INSTRUCTIONS FOR THE TASK
Exact reproduction required: the lines below from the line with "(Z.land (u32 (Z.shiftl" to the line with "(** [pci_config_pci_to_pci_t]. *)", both ends included, and no others.

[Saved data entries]
(** The end of a request that was carried out: the pages are free again, and hold what was
    read, or what they held before, which is also what was written. *)
Lemma finish_spec fuel (wr : bool) startLBA blocks p k q M dl m7 : let n := pages_for blocks in
  let p6 := finished (mk_tr wr startLBA blocks (PAGE_SIZE * q)) dl (put_hmem M (take_pages q n (put_run 0 false k (hp_delay p) p))) in
  let p7 := put_hmem m7 (free_pages q n p6) in
  0 <= startLBA -> 1 <= blocks -> startLBA + blocks <= hp_sectors p -> (forall x, 0 <= x < hp_sectors p -> sector (hp_media p x)) ->
  ahci_ready fuel p -> unused q n p -> (forall x, byte (M x)) -> (forall t, (dl t < fuel)%nat) ->
  (forall ql qt, hp_clb p = PAGE_SIZE * ql -> load32 (hp_clb p + 8) (hp_mem p) + 2 ^ 32 * load32 (hp_clb p + 12) (hp_mem p) = PAGE_SIZE * qt -> ql <> qt ->
    forall x, ~ (hp_clb p <= x < hp_clb p + 4) -> x / PAGE_SIZE <> qt -> M x = hp_mem p x) ->
  (forall x, in_run q n (x / PAGE_SIZE) = false -> m7 x = hp_mem p6 x) -> ((forall x, byte (hp_mem p6 x)) -> forall x, byte (m7 x)) ->
  ahci_ready fuel p7 /\ (forall i, hp_used p7 i = hp_used p i) /\
  if wr then mem_bytes (hp_mem p6) (PAGE_SIZE * q) (Z.to_nat (blocks * 512)) = mem_bytes (hp_mem p) (PAGE_SIZE * q) (Z.to_nat (blocks * 512)) /\
    (forall x, hp_media p7 x = if in_run startLBA blocks x then mem_bytes (hp_mem p) (PAGE_SIZE * q + 512 * (x - startLBA)) 512 else hp_media p x)
  else mem_bytes (hp_mem p6) (PAGE_SIZE * q) (Z.to_nat (blocks * 512)) = sectors_from (hp_media p) startLBA (Z.to_nat blocks) /\ hp_media p7 = hp_media p.
Proof.
  intros n p6 p7 Hl Hb Hin Hmed Hr Hun HMb Hdl Hfr Hm7 Hb7. pose proof Hr as [_ _ _ _ (ql & qt & E1 & Hq & U1 & Et & U2 & Hne)].
  assert (Z.of_nat (length (sectors_from (hp_media p) startLBA (Z.to_nat blocks))) = 512 * blocks) as Hlen.
  { rewrite sectors_from_length; [lia|]. intros x Hx. apply Hmed. lia. }
  assert (forall x, in_run q n (x / PAGE_SIZE) = true -> M x = hp_mem p x) as HM.
  { intros x Hx. pose proof (Hun _ Hx) as Hu. apply (Hfr ql qt E1 Et Hne); [|congruence].
    intros Hx'. replace (x / PAGE_SIZE) with ql in Hu by (unfold PAGE_SIZE in *; dm). congruence. }
  assert (forall x, in_run q n (x / PAGE_SIZE) = false -> hp_mem p6 x = M x) as H6.
  { intros x Hx. unfold p6, finished, perform. destruct wr; [reflexivity|]. cbn. apply write_bytes_outside. rewrite Hlen. intros Hx'.
    pose proof (pages_fit q blocks x Hb Hx') as E. fold n in E. congruence. }
  assert (forall x, byte (hp_mem p6 x)) as HB6.
  { unfold p6, finished, perform. destruct wr; [exact HMb|]. cbn. apply write_bytes_range; [exact HMb|]. apply sectors_from_bytes.
    intros x Hx. apply Hmed. lia. }
  assert (forall i, hp_used p7 i = hp_used p i) as Hu.
  { intros i. assert (hp_used p7 i = negb (in_run q n i) && (in_run q n i || hp_used p i)) as -> by (unfold p7, p6, finished, perform; destruct wr; reflexivity).
    specialize (Hun i). destruct (in_run q n i); [now rewrite Hun|reflexivity]. }
  splits; auto.
  - apply (still_ready fuel p m7 q n dl (hp_used p7)); auto; try (unfold p7, p6, finished, perform; destruct wr; reflexivity).
    intros ql' qt' A1 A2 A3 x B1 B2 B3. rewrite Hm7, H6 by exact B3. now apply (Hfr ql' qt').
  - destruct wr; split.
    + apply mem_bytes_ext. intros x Hx. apply HM, (pages_fit q blocks x Hb). lia.
    + intros x. change (hp_media p7 x) with (if in_run startLBA blocks x then mem_bytes M (PAGE_SIZE * q + 512 * (x - startLBA)) 512 else hp_media p x).
      destruct (in_run startLBA blocks x) eqn:E; [|reflexivity]. apply in_run_spec in E.
      apply mem_bytes_ext. intros y Hy. apply HM, (pages_fit q blocks y Hb). lia.
    + change (hp_mem p6) with (write_bytes (sectors_from (hp_media p) startLBA (Z.to_nat blocks)) (PAGE_SIZE * q) M).
      replace (Z.to_nat (blocks * 512)) with (length (sectors_from (hp_media p) startLBA (Z.to_nat blocks))) by lia.
      apply mem_bytes_write.
    + reflexivity.
Qed.
Lemma mounted_put s n st l :
  mounted s n -> same_disk s (fm_drive (mount_of s vfs)) cap blk st -> idle st l -> length l = n -> mounted (put_disk st s) n.
Proof.
  intros [] [E1 E2] Hi Hl. split; auto.
  - unfold partition_start in *. change (disk (put_disk st s)) with st. change (mount_of (put_disk st s) vfs) with (mount_of s vfs).
    now rewrite E1.
  - now exists l.
Qed.

(** While fewer bytes than asked for are there, the transfer is still ahead. *)
Lemma phase_cases q c :
  let P := Z.of_nat q * (spc * 512) in
  ahead size filesize buf offset file m0 P c \/ done size filesize buf offset file m0 spc c ->
  0 <= bytesRead c < 2 ^ 33 /\ (bytesRead c < size -> ahead size filesize buf offset file m0 P c) /\
  (size <= bytesRead c -> transferred size filesize buf offset m0 file spc c).
Proof.
  intros P [Hc|Hc]; change (2 ^ 33) with 8589934592; pow2_consts.
  - pose proof Hc as [_ _ E3 E4 E5 E6]. unfold stop in *. splits; [lia|lia|auto|].
    intros Hs. unfold transferred, stop. splits; [lia|lia| |exact E6]. intros j Hj. apply E5. lia.
  - assert (transferred size filesize buf offset m0 file spc c) as Ht by (eapply done_transferred; eauto).
    destruct Hc as [_ E1 _ _]. unfold stop in *. splits; [lia|lia|lia|auto].
Qed.
Lemma match_node_spec m (l : list_t H) vs : forall k a n,
  has_ids m l vs -> id_array m a k -> (k < n)%nat ->
  Returns (match_node n fuel sfuel a l m) (fun r => r = true <->
    exists i v, 0 <= i < Z.of_nat k /\ v ∈ vs /\ serves_id m (a + DEVICE_ID_SIZE * i) v).
Proof.
  intros k. induction k as [|k IH]; intros a [|n] Hl [Ha Hend] Hn; try lia; cbn [match_node].
  - rewrite Z.mul_0_r, Z.add_0_r in Hend. rewrite Hend. apply Returns_ret. split; [discriminate|]. intros (i & v & Hi & _). lia.
  - destruct (Ha 0 ltac:(lia)) as [Hc Hok]. rewrite Z.mul_0_r, Z.add_0_r in Hc, Hok. rewrite (proj2 (Z.eqb_neq _ _) Hc).
    pose proof Hl as (cs & -> & Hch & Hp & <- & Hv & Hf). rewrite length_map in Hf.
    destruct (match_device_spec m l a cs fuel Hch Hp Hv Hok Hf) as ([|] & -> & Hr); cbn [mbind outcome_bind].
    + apply Returns_ret. split; [|reflexivity]. intros _. destruct (proj1 Hr eq_refl) as (v & Hin & Hs).
      exists 0, v. rewrite Z.mul_0_r, Z.add_0_r. splits; auto; lia.
    + eapply Returns_mono; [apply IH; [exact Hl| |lia]|].
      * split.
        -- intros i Hi. specialize (Ha (i + 1) ltac:(lia)). replace (a + DEVICE_ID_SIZE + DEVICE_ID_SIZE * i) with (a + DEVICE_ID_SIZE * (i + 1)) by lia. exact Ha.
        -- rewrite <- Hend. f_equal. lia.
      * intros r ->. split; intros (i & v & Hi & Hin & Hs).
        -- exists (i + 1), v. splits; auto; try lia. now replace (a + DEVICE_ID_SIZE * (i + 1)) with (a + DEVICE_ID_SIZE + DEVICE_ID_SIZE * i) by lia.
        -- destruct (Z.eq_dec i 0) as [->|Hi0].
           ++ rewrite Z.mul_0_r, Z.add_0_r in Hs. assert (false = true) by (apply Hr; eauto). discriminate.
           ++ exists (i - 1), v. splits; auto; try lia. now replace (a + DEVICE_ID_SIZE + DEVICE_ID_SIZE * (i - 1)) with (a + DEVICE_ID_SIZE * i) by lia.
Qed.
End Choice.
(* ===== verification/Pci.v ===== *)
(** * The PCI bus ([kernel/hw/pci/pci.c], [kernel/sys/dal/dev/pcidev.c])

    Configuration space through the ports CF8 and CFC, and the scan that gives every
    function on the bus to the device manager.  [cfg] is the bus: the word it answers with
    for a value of the address port. *)

From S2P Require Import Prelude DeviceIds Interfaces MemMap Pmm MemUtil Kheap ListDs Path Vnode Initrd Bytes Module Elf Device.
#[local] Open Scope Z_scope.

Record pci_location_t : Type := mk_loc { bus : Z; dev : Z; func : Z }.

Record pci_config_header_t : Type := mk_hdr {
  vendorID : Z; deviceID : Z; command : Z; status : Z; revisionID : Z; progIF : Z; subclass : Z; pci_class : Z;
  cacheLineSize : Z; latencyTimer : Z; headerType : Z; BIST : Z
}.

(** ** Configuration space *)

(** The value of the address port. *)
Definition config_address (location : pci_location_t) (offset : Z) : Z :=
  u32 (Z.lor (Z.lor (Z.lor (Z.lor (Z.shiftl (bus location) 16) (Z.shiftl (dev location) 11)) (Z.shiftl (func location) 8))
         (Z.land offset 0xFC)) 0x80000000).

Definition pci_config_read_word (cfg : Z -> Z) (location : pci_location_t) (offset : Z) : Z :=
  u16 (Z.land (Z.shiftr (cfg (config_address location offset)) (Z.land offset 2 * 8)) 0xFFFF).

(** The bus after the write of a word. *)
Definition pci_config_write_word (cfg : Z -> Z) (location : pci_location_t) (offset data : Z) : Z -> Z :=
  upd cfg (config_address location offset) (Z.shiftr data (Z.land offset 2 * 8)).

Definition pci_config_read_address (cfg : Z -> Z) (location : pci_location_t) (offset : Z) : Z :=
  Z.lor (pci_config_read_word cfg location offset)
    (Z.land (u32 (Z.shiftl (pci_config_read_word cfg location (u8 (offset + 2))) 16)) 0xFFFF0000).

(** ** Kinds of devices *)

(** The type and the name of an ordinary device. *)
Definition classify_device (c sub : Z) : Z * string :=
  match assoc c pci_classes with
  | None => (DEVICE_TYPE_UNDEFINED, "Unknown PCI Device")
  | Some b =>
      match assoc sub (b_subclasses b) with
      | None => (b_type b, b_default b)
      | Some (t, name) => (match t with Some t => t | None => b_type b end, name)
      end
  end.

(** ** The scan *)

Definition PCI_HEADER_DEVICE : Z := 0.
Definition PCI_HEADER_PCI_TO_PCI : Z := 1.
Definition PCI_HEADER_PCI_TO_CARDBUS : Z := 2.

Definition lo (w : Z) : Z := Z.land w 0xFF.
Definition hi (w : Z) : Z := Z.land (Z.shiftr w 8) 0xFF.

Definition read_header (rd : Z -> Z) : pci_config_header_t :=
  mk_hdr (rd 0x0) (rd 0x2) (rd 0x4) (rd 0x6) (lo (rd 0x8)) (hi (rd 0x8)) (lo (rd 0xA)) (hi (rd 0xA))
    (lo (rd 0xC)) (hi (rd 0xC)) (lo (rd 0xE)) (hi (rd 0xE)).

(** The structures given to drivers, field by field: offset, size and value. *)
Definition fields : Type := list (Z * nat * Z).
Definition put_fields (a : Z) (l : fields) (m : mem) : mem :=
  fold_left (fun m '(o, w, v) => store w (a + o) v m) l m.

Definition location_fields (l : pci_location_t) : fields := [(0, 1%nat, bus l); (1, 1%nat, dev l); (2, 1%nat, func l)].
Definition header_fields (h : pci_config_header_t) : fields :=
  [(4, 2%nat, vendorID h); (6, 2%nat, deviceID h); (8, 2%nat, command h); (10, 2%nat, status h); (12, 1%nat, revisionID h);
   (13, 1%nat, progIF h); (14, 1%nat, subclass h); (15, 1%nat, pci_class h); (16, 1%nat, cacheLineSize h);
   (17, 1%nat, latencyTimer h); (18, 1%nat, headerType h); (19, 1%nat, BIST h)].

(** [pci_config_device_t], from the words and addresses read. *)
Definition CONFIG_DEVICE_SIZE : Z := 64.
Definition device_fields (rw ra : Z -> Z) : fields :=
  [(20, 4%nat, ra 0x10); (24, 4%nat, ra 0x14); (28, 4%nat, ra 0x18); (32, 4%nat, ra 0x1C); (36, 4%nat, ra 0x20); (40, 4%nat, ra 0x24);
   (44, 4%nat, ra 0x28); (48, 2%nat, rw 0x2C); (50, 2%nat, rw 0x2E); (52, 4%nat, ra 0x30); (56, 1%nat, rw 0x34);
   (57, 1%nat, lo (rw 0x3C)); (58, 1%nat, hi (rw 0x3C)); (59, 1%nat, lo (rw 0x3E)); (60, 1%nat, hi (rw 0x3E))].

(** [pci_config_pci_to_pci_t]. *)
Definition CONFIG_BRIDGE_SIZE : Z := 68.
Definition bridge_fields (rw ra : Z -> Z) : fields :=
  [(20, 4%nat, ra 0x10); (24, 4%nat, ra 0x14); (28, 1%nat, lo (rw 0x18)); (29, 1%nat, hi (rw 0x18)); (30, 1%nat, lo (rw 0x1A));
   (31, 1%nat, hi (rw 0x1A)); (32, 1%nat, lo (rw 0x1C)); (33, 1%nat, hi (rw 0x1C)); (34, 2%nat, rw 0x1E); (36, 2%nat, rw 0x20);
   (38, 2%nat, rw 0x22); (40, 2%nat, rw 0x24); (42, 2%nat, rw 0x26); (44, 4%nat, ra 0x28); (48, 4%nat, ra 0x2C);
   (52, 2%nat, rw 0x30); (54, 2%nat, rw 0x32); (56, 1%nat, lo (rw 0x34)); (60, 4%nat, ra 0x38);
   (64, 1%nat, lo (rw 0x3C)); (65, 1%nat, hi (rw 0x3C)); (66, 2%nat, rw 0x3E)].

Definition CONFIG_CARDBUS_SIZE : Z := 20.

(** [sizeof(device_t)], and the bytes of the identifier. *)
Definition DEVICE_T_SIZE : Z := 48.
Definition DEVICE_CREATE_ID_PCI (vid did cls scls progif : Z) : list Z :=
  [DEVICE_ID_CLASS_PCI; progif; 0; 0; 0; 0] ++ flat_map (fun v => [v mod 256; v / 256]) [vid; did; cls; scls] ++ repeat 0 34.

Section Scan.
Context {X H : Type} `{KH : KernelHeap H}.
Variable (fuel sfuel : nat).
Variable ops : Z -> vnode_operations_t (fal X H).
Variable call : Z -> loader X H -> outcome (loader X H).
Abbreviation M := (devman X H).
Variable invoke : Z -> Z -> M -> outcome (bool * M).
Variable (metadata_str driver_metadata_str : Z).
Variable cfg : Z -> Z.
Implicit Types (s : M).

(** The data of a device: a zeroed area with the fields. *)
Definition add_data (device type size : Z) (fs : fields) s : outcome M :=
  '(a, s) ← dm_alloc size s;
  let s := put_dmmem (put_fields a fs (memset a 0 size (dm_mem s))) s in
  let s := upd_dev device (fun d => mk_device (dv_bus d) type a (dv_driverData d) (dv_idList d) (dv_node d)) s in
  device_add fuel sfuel ops call invoke metadata_str driver_metadata_str device s.

Definition detect_function (i j k : Z) s : outcome M :=
  let location := mk_loc (u8 i) (u8 j) (u8 k) in
  let rw := pci_config_read_word cfg location in
  let ra := pci_config_read_address cfg location in
  if (rw 0x0 =? 0xFFFF) && (rw 0x2 =? 0xFFFF) then Ret s
  else
    let hdr := read_header rw in
    '(device, s) ← dm_alloc DEVICE_T_SIZE s;
    let s := upd_dev device (fun _ => mk_device DEVICE_BUS_PCI 0 0 0 None 0) s in
    s ← device_id_initialise device s;
    s ← device_id_add device (DEVICE_CREATE_ID_PCI (vendorID hdr) (deviceID hdr) (pci_class hdr) (subclass hdr) (progIF hdr)) s;
    let t := Z.land (headerType hdr) 0x7F in
    if t =? PCI_HEADER_DEVICE then
      add_data device (classify_device (pci_class hdr) (subclass hdr)).1 CONFIG_DEVICE_SIZE
        (location_fields location ++ header_fields hdr ++ device_fields rw ra) s
    else if t =? PCI_HEADER_PCI_TO_PCI then
      add_data device DEVICE_TYPE_SYSTEM_DEVICE CONFIG_BRIDGE_SIZE
        (location_fields location ++ header_fields hdr ++ bridge_fields rw ra) s
    else if t =? PCI_HEADER_PCI_TO_CARDBUS then add_data device DEVICE_TYPE_SYSTEM_DEVICE CONFIG_CARDBUS_SIZE [] s
    else Ret s.

Definition pcidev_detect s : outcome M :=
  for_up 256 0 (fun i s => for_up 32 0 (fun j s => for_up 8 0 (fun k s => detect_function i j k s) s) s) s.
End Scan.

(** ** Configuration space is read as it is *)

(** Where a register of a function is. *)
Definition place (l : pci_location_t) (offset : Z) : Z :=
  2 ^ 31 + bus l * 2 ^ 16 + dev l * 2 ^ 11 + func l * 2 ^ 8 + 4 * (offset / 4).

Definition wf_location (l : pci_location_t) : Prop := 0 <= bus l < 256 /\ 0 <= dev l < 32 /\ 0 <= func l < 8.

Lemma offset_bits offset : 0 <= offset < 256 -> Z.land offset 0xFC = 4 * (offset / 4) /\ Z.land offset 2 = offset mod 4 / 2 * 2.
Proof.
  intros Ho. assert (Forall (fun o => Z.land o 0xFC = 4 * (o / 4) /\ Z.land o 2 = o mod 4 / 2 * 2) (map Z.of_nat (List.seq 0 256))) as HF
    by (apply (bool_decide_unpack _); vm_compute; exact I).
  rewrite Forall_forall in HF. apply HF, list_elem_of_In, in_map_iff. exists (Z.to_nat offset). split; [lia|]. apply in_seq. lia.
Qed.

Lemma config_address_place l offset : wf_location l -> 0 <= offset < 256 -> config_address l offset = place l offset.
Proof.
  intros (Hb & Hd & Hf) Ho. unfold config_address, place. rewrite (proj1 (offset_bits offset Ho)). set (o := 4 * (offset / 4)).
  assert (0 <= o < 256) as Hoo by (unfold o; dm).
  rewrite (Z.lor_comm _ 0x80000000). change 0x80000000 with (Z.shiftl 1 31).
  rewrite <- !Z.lor_assoc, (lor_disjoint (func l) o 8) by (cbn; lia).
  rewrite (lor_disjoint (dev l) _ 11) by (change (2 ^ 8) with 256; change (2 ^ 11) with 2048; lia).
  rewrite (lor_disjoint (bus l) _ 16) by (change (2 ^ 8) with 256; change (2 ^ 11) with 2048; change (2 ^ 16) with 65536; lia).
  change (2 ^ 8) with 256. change (2 ^ 11) with 2048. change (2 ^ 16) with 65536.
  rewrite (lor_disjoint 1 _ 31) by (change (2 ^ 31) with 2147483648; lia).
  change (2 ^ 31) with 2147483648. rewrite wrap_small by (pow2_consts; lia). lia.
Qed.

Section Read.
Variable (cfg : Z -> Z) (l : pci_location_t) (space : mem).
(** The registers of the function are the bytes of [space], four at a time. *)
Hypothesis (Hl : wf_location l) (Hb : forall i, 0 <= space i < 256).
Hypothesis Hcfg : forall r, 0 <= r < 64 -> cfg (place l (4 * r)) = load32 (4 * r) space.

Lemma read_word_spec offset : 0 <= offset < 256 -> offset mod 2 = 0 -> pci_config_read_word cfg l offset = load16 offset space.
Proof.
  intros Ho Hev. unfold pci_config_read_word. rewrite config_address_place by assumption.
  assert (place l offset = place l (4 * (offset / 4))) as ->
    by (assert (offset / 4 = 4 * (offset / 4) / 4) as E by dm; unfold place; now rewrite <- E).
  rewrite Hcfg, (proj2 (offset_bits offset Ho)) by dm.
  set (q := 4 * (offset / 4)). pose proof (Hb q) as B0. pose proof (Hb (q + 1)) as B1. pose proof (Hb (q + 2)) as B2. pose proof (Hb (q + 3)) as B3.
  change 0xFFFF with (Z.ones 16). rewrite Z.land_ones by lia. unfold u16, wrap. rewrite Zmod_mod. change (2 ^ 16) with 65536.
  assert (offset mod 4 / 2 * 2 * 8 = 8 * (offset - q) /\ (offset = q \/ offset = q + 2)) as [-> [E|E]] by (unfold q; dm); rewrite E; clear E;
    cbn [load]; replace (q + 1 + 1) with (q + 2) by lia; replace (q + 2 + 1) with (q + 3) by lia.
  - replace (8 * (q - q)) with 0 by lia. rewrite Z.shiftr_0_r. dm.
  - replace (8 * (q + 2 - q)) with 16 by lia. rewrite Z.shiftr_div_pow2 by lia. change (2 ^ 16) with 65536. dm.
Qed.

Lemma read_address_spec offset : 0 <= offset < 256 -> offset mod 4 = 0 -> pci_config_read_address cfg l offset = load32 offset space.
Proof.
  intros Ho H4. unfold pci_config_read_address. rewrite (wrap_small 8 (offset + 2)) by (pow2_consts; dm).
  rewrite !read_word_spec by dm.
  pose proof (Hb offset) as B0. pose proof (Hb (offset + 1)) as B1. pose proof (Hb (offset + 2)) as B2. pose proof (Hb (offset + 3)) as B3.
  assert (load16 (offset + 2) space = space (offset + 2) + 256 * space (offset + 3)) as E.
  { cbn [load]. replace (offset + 2 + 1) with (offset + 3) by lia. lia. }
  rewrite E. set (h := space (offset + 2) + 256 * space (offset + 3)). assert (0 <= h < 65536) by (unfold h; lia).
  rewrite (wrap_small 32 (Z.shiftl h 16)) by (rewrite Z.shiftl_mul_pow2 by lia; change (2 ^ 16) with 65536; pow2_consts; lia).
  assert (Z.land (Z.shiftl h 16) 0xFFFF0000 = Z.shiftl h 16) as ->.
  { change 0xFFFF0000 with (Z.shiftl (Z.ones 16) 16). rewrite <- Z.shiftl_land, Z.land_ones, Z.mod_small by lia. reflexivity. }
  assert (0 <= load16 offset space < 65536) by (cbn [load]; lia).
  rewrite Z.lor_comm, lor_disjoint by (change (2 ^ 16) with 65536; lia). unfold h. cbn [load].
  replace (offset + 1 + 1) with (offset + 2) by lia. replace (offset + 2 + 1) with (offset + 3) by lia. change (2 ^ 16) with 65536. lia.
Qed.
End Read.

(** Reading configuration space gives the bytes of the function's registers: a word at
    every even offset, and a double word at every offset that is a multiple of four. *)
Theorem pci_config_read_correct cfg l space :
  wf_location l -> (forall i, 0 <= space i < 256) -> (forall r, 0 <= r < 64 -> cfg (place l (4 * r)) = load32 (4 * r) space) ->
  (forall offset, 0 <= offset < 256 -> offset mod 2 = 0 -> pci_config_read_word cfg l offset = load16 offset space) /\
  (forall offset, 0 <= offset < 256 -> offset mod 4 = 0 -> pci_config_read_address cfg l offset = load32 offset space).
Proof. intros Hl Hb Hc. split; intros offset; [now apply read_word_spec|now apply read_address_spec]. Qed.

Lemma pci_config_read_correct_witness :
  let space := bytes_at 0 [0x86; 0x80; 0x22; 0x29] in
  pci_config_read_word (fun a => load32 (a - place (mk_loc 0 31 2) 0) space) (mk_loc 0 31 2) 2 = 0x2922.
Proof.
  intros space. refine (proj1 (pci_config_read_correct _ (mk_loc 0 31 2) space _ _ _) 2 _ _).
  - repeat split; cbn; lia.
  - intros i. unfold space, bytes_at. destruct (_ && _); [|lia].
    destruct (Z.to_nat (i - 0)) as [|[|[|[|n]]]]; cbn; try lia. destruct n; lia.
  - intros r Hr. f_equal. unfold place. rewrite (Z.mul_comm 4 r), Z.div_mul by lia. change (0 / 4) with 0. lia.
  - lia.
  - reflexivity.
Defined.

(** A word written to the upper half of a register is shifted the wrong way: the half is
    cleared, whatever is written.  A word written to the lower half clears the upper one. *)
Theorem pci_write_upper_lost cfg l offset data :
  wf_location l -> 0 <= offset < 254 -> offset mod 4 = 0 -> 0 <= data < 65536 ->
  pci_config_read_word (pci_config_write_word cfg l (offset + 2) data) l (offset + 2) = 0 /\
  pci_config_read_word (pci_config_write_word cfg l offset data) l (offset + 2) = 0.
Proof.
  intros Hl Ho H4 Hd.
  assert (config_address l (offset + 2) = config_address l offset) as E.
  { rewrite !config_address_place by (auto; lia). unfold place. do 2 f_equal. dm. }
  unfold pci_config_read_word, pci_config_write_word. rewrite E, !upd_eq.
  rewrite (proj2 (offset_bits (offset + 2) ltac:(lia))), (proj2 (offset_bits offset ltac:(lia))).
  replace ((offset + 2) mod 4 / 2 * 2 * 8) with 16 by dm. replace (offset mod 4 / 2 * 2 * 8) with 0 by dm.
  assert (Z.shiftr data 16 = 0) as D by (rewrite Z.shiftr_div_pow2 by lia; change (2 ^ 16) with 65536; dm).
  rewrite D, Z.shiftr_0_r, D. split; reflexivity.
Qed.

OUTPUT
    (Z.land (u32 (Z.shiftl (pci_config_read_word cfg location (u8 (offset + 2))) 16)) 0xFFFF0000).

(** ** Kinds of devices *)

(** The type and the name of an ordinary device. *)
Definition classify_device (c sub : Z) : Z * string :=
  match assoc c pci_classes with
  | None => (DEVICE_TYPE_UNDEFINED, "Unknown PCI Device")
  | Some b =>
      match assoc sub (b_subclasses b) with
      | None => (b_type b, b_default b)
      | Some (t, name) => (match t with Some t => t | None => b_type b end, name)
      end
  end.

(** ** The scan *)

Definition PCI_HEADER_DEVICE : Z := 0.
Definition PCI_HEADER_PCI_TO_PCI : Z := 1.
Definition PCI_HEADER_PCI_TO_CARDBUS : Z := 2.

Definition lo (w : Z) : Z := Z.land w 0xFF.
Definition hi (w : Z) : Z := Z.land (Z.shiftr w 8) 0xFF.

Definition read_header (rd : Z -> Z) : pci_config_header_t :=
  mk_hdr (rd 0x0) (rd 0x2) (rd 0x4) (rd 0x6) (lo (rd 0x8)) (hi (rd 0x8)) (lo (rd 0xA)) (hi (rd 0xA))
    (lo (rd 0xC)) (hi (rd 0xC)) (lo (rd 0xE)) (hi (rd 0xE)).

(** The structures given to drivers, field by field: offset, size and value. *)
Definition fields : Type := list (Z * nat * Z).
Definition put_fields (a : Z) (l : fields) (m : mem) : mem :=
  fold_left (fun m '(o, w, v) => store w (a + o) v m) l m.

Definition location_fields (l : pci_location_t) : fields := [(0, 1%nat, bus l); (1, 1%nat, dev l); (2, 1%nat, func l)].
Definition header_fields (h : pci_config_header_t) : fields :=
  [(4, 2%nat, vendorID h); (6, 2%nat, deviceID h); (8, 2%nat, command h); (10, 2%nat, status h); (12, 1%nat, revisionID h);
   (13, 1%nat, progIF h); (14, 1%nat, subclass h); (15, 1%nat, pci_class h); (16, 1%nat, cacheLineSize h);
   (17, 1%nat, latencyTimer h); (18, 1%nat, headerType h); (19, 1%nat, BIST h)].

(** [pci_config_device_t], from the words and addresses read. *)
Definition CONFIG_DEVICE_SIZE : Z := 64.
Definition device_fields (rw ra : Z -> Z) : fields :=
  [(20, 4%nat, ra 0x10); (24, 4%nat, ra 0x14); (28, 4%nat, ra 0x18); (32, 4%nat, ra 0x1C); (36, 4%nat, ra 0x20); (40, 4%nat, ra 0x24);
   (44, 4%nat, ra 0x28); (48, 2%nat, rw 0x2C); (50, 2%nat, rw 0x2E); (52, 4%nat, ra 0x30); (56, 1%nat, rw 0x34);
   (57, 1%nat, lo (rw 0x3C)); (58, 1%nat, hi (rw 0x3C)); (59, 1%nat, lo (rw 0x3E)); (60, 1%nat, hi (rw 0x3E))].

(** [pci_config_pci_to_pci_t]. *)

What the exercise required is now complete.